It's an absolute pain in the ass for the user, especially something you're going to be asked to enter multiple times an hour potentially. I play a game that has a 'bank pin' and they scramble the location of the digits and it slows you down a lot and makes you look and think about it every time you enter it. It's a pain and I only have to enter it after 10 minutes of inactivity.


That would screw me over. My passphrases tend to be based on a physical pattern of the keys. I can't actually tell you what my phone code is. I just know the order I push the buttons. Similarly, if I have to type me computer passphrase on a non-qwerty keyboard, I couldn't do it. I don't actually know the letters, I just know the pattern on the keyboard.

If the numbers were scrambled, I'd have to pick a new system to select a password.


Imagine how inconvenient that would be i.e. how much "phone engagement" would take a hit.


It can be an opt in setting. But you can make this argument about having a password in the first place.


I had an android variant with this feature once.


More importantly, Android's pattern draw allows the user to pass on an already traced line.
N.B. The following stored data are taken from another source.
(** A Read of the blocks a Write has written, in the state the Write leaves with other bytes in the memory. *)
Lemma accepted_after s s1 cw cr ns m : accepted s cw ns -> io_keeps s s1 -> cmd_wf cr -> cmd_NSID cr = cmd_NSID cw ->
  sv_slba cr = sv_slba cw -> sv_nlb cr = sv_nlb cw ->
  accepted (s1 <| sv_shm ::= fun h => h <| shm_mem := m |> |>) cr ns /\ cmd_length cr ns = cmd_length cw ns /\ cmd_offset cr ns = cmd_offset cw ns.
Proof.
  intros (_ & _ & Hns & Hin) Hkeeps Hcr Ensid Eslba Enlb. destruct (io_keeps_ctx _ _ Hkeeps) as (En & _).
  split; [|unfold cmd_length, cmd_offset; by rewrite Eslba, Enlb]. split; [|split; [done|split]].
  - destruct Hkeeps as [[] _]. by split.
  - change (io_ctx (s1 <| sv_shm ::= _ |>)) with (io_ctx s1). by rewrite En, Ensid.
  - by rewrite Eslba, Enlb.
Qed.

(** C22: a block written through the service reads back.  Of a Write that passes
    the checks (a namespace that exists and is writable, blocks inside of it) and a
    Read of the same blocks, in the state the Write leaves and whatever bytes [m] the
    shared memory holds by then: both come back, and
    - when there is a back end and the transfer fits into the data buffer, and both
      report success, the Read leaves in the data buffer the bytes the Write found
      there; with a writable memory back end that is large enough both report success;
    - without a back end or a data buffer, and when the transfer is larger than the
      buffer, both report success although no byte moves: the back end is as it
      was, and the shared memory holds [m]. *)
Theorem IoCmdRead_after_write (cw cr : NVME_COMMAND) (qw qr : Z) (s : SvState) (ns : IO_NAMESPACE_CONFIG) (m : mem) :
  accepted s cw ns -> in_readOnly ns = false -> 0 <= qw ->
  cmd_wf cr -> cmd_NSID cr = cmd_NSID cw -> sv_slba cr = sv_slba cw -> sv_nlb cr = sv_nlb cw -> 0 <= qr ->
  exists st s1 st' s3, IoCmdWrite cw qw s = Ok (st, s1) /\
    IoCmdRead cr qr (s1 <| sv_shm ::= fun h => h <| shm_mem := m |> |>) = Ok (st', s3) /\
    match transfer s (cmd_length cw ns) with
    | Some (b, off) =>
        (status_sct st = 0 -> status_sct st' = 0 ->
          forall i, 0 <= i < cmd_length cw ns -> rd8 (shm_mem (sv_shm s3)) (off + i) = rd8 (shm_mem (sv_shm s)) (off + i)) /\
        (in_memory b = true -> BackendIsReadOnly b = false -> cmd_offset cw ns + cmd_length cw ns <= BackendGetSize b ->
          status_sct st = 0 /\ status_sct st' = 0)
    | None => status_sct st = 0 /\ status_sct st' = 0 /\ sv_backend s3 = sv_backend s /\ shm_mem (sv_shm s3) = m
    end.
Proof.
  intros Hw Hro Hqw Hcr Ensid Eslba Enlb Hqr. destruct (transfer s (cmd_length cw ns)) as [[b off]|] eqn:Et.
  - destruct (IoCmdWrite_run cw qw s ns b off Hw Hro Et Hqw)
      as (p & okw & b1 & s1 & _ & Hwrite & Hkeeps & _ & Eb1 & (Hok1 & Hsz1 & Hro1 & _ & Hmem1) & Hst & _ & Htot).
    destruct (io_keeps_ctx _ _ Hkeeps) as (En & Eoff & Esz). destruct (transfer_inv _ _ _ _ Et) as (Hb & Hoff & Hfit).
    destruct (accepted_after s s1 cw cr ns m Hw Hkeeps Hcr Ensid Eslba Enlb) as (Hr & El & Eo). set (s2 := s1 <| sv_shm ::= _ |>) in *.
    assert (transfer s2 (cmd_length cr ns) = Some (b1, off)) as Et2.
    { unfold transfer. change (io_ctx s2) with (io_ctx s1). change (sv_backend s2) with (sv_backend s1).
      by rewrite Eb1, Eoff, Hoff, Esz, El, (proj2 (Z.leb_le _ _)). }
    destruct (IoCmdRead_run cr qr s2 ns b1 off Hr Et2 Hqr) as (p' & okr & b2 & s3 & _ & Hread & _ & _ & _ & _ & _ & Hdata & _ & Htot').
    rewrite El, Eo in *. eexists _, s1, _, s3. split; [exact Hwrite|]. split; [exact Hread|]. split.
    + destruct okw; [|by rewrite MakeStatus_sct]. destruct okr; [|by rewrite (MakeStatus_sct 2)].
      intros _ _ i Hi. rewrite Hdata, Hst, decide_True by (done || lia). f_equal. lia.
    + intros Hmem Hrob Hsize. rewrite (Htot Hmem Hrob Hsize), Htot', !MakeStatus_sct; [done..| |].
      * congruence.
      * by rewrite Hsz1.
  - destruct (IoCmdWrite_none cw qw s ns Hw Hro Et Hqw) as (p & s1 & Hwrite & Hkeeps & Eshm & Eb).
    destruct (io_keeps_ctx _ _ Hkeeps) as (En & Eoff & Esz).
    destruct (accepted_after s s1 cw cr ns m Hw Hkeeps Hcr Ensid Eslba Enlb) as (Hr & El & Eo). set (s2 := s1 <| sv_shm ::= _ |>) in *.
    assert (transfer s2 (cmd_length cr ns) = None) as Et2.
    { unfold transfer in *. change (io_ctx s2) with (io_ctx s1). change (sv_backend s2) with (sv_backend s1). by rewrite Eb, Eoff, Esz, El. }
    destruct (IoCmdRead_none cr qr s2 ns Hr Et2 Hqr) as (p' & s3 & Hread & _ & Eshm' & Eb').
    eexists _, s1, _, s3. split; [exact Hwrite|]. split; [exact Hread|]. rewrite !MakeStatus_sct by done.
    split; [done|]. split; [done|]. split; [rewrite Eb'; exact Eb|by rewrite Eshm'].
Qed.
That way you can't guess the pattern just by looking at the screen smudges.


Sorry, I don't understand what you're trying to say. Why can't you guess the pattern by looking at the smudges?


Because the pattern can go back over part of the screen that's already smudged.


A valid pattern on Android is to swipe the middle 3 dots backwards and forwards 3 times like left-middle-right-middle-left-middle-right. The smudge on the screen just shows it uses the middle three dots some number of times.


Not on Android 9 (tested on my Nokia 7 Plus). Once you pass on a dot, you can't get back to it. You also can't "jump over" dots (top left - top right is actually top left - top - top right).


They changed that at some point. Back in the KitKat days, I once pranked a friend by changing their pattern to the same pattern as before, but by skipping the middle dot (top left -> bottom right). If you did it fast enough, the gesture looked identical to the old pattern.


You can pass over the same point more than once which would obfuscate the direction of the original passes on the smudge.


quick somebody do the combinatorics on this


The number of unique paths is theoretically infinite since the path could be infinitely long, but there's obviously some software limitation on that.


I prefer to use the draw password but honestly if you look at the finger smudges on my phone, you could probably still guess my pattern.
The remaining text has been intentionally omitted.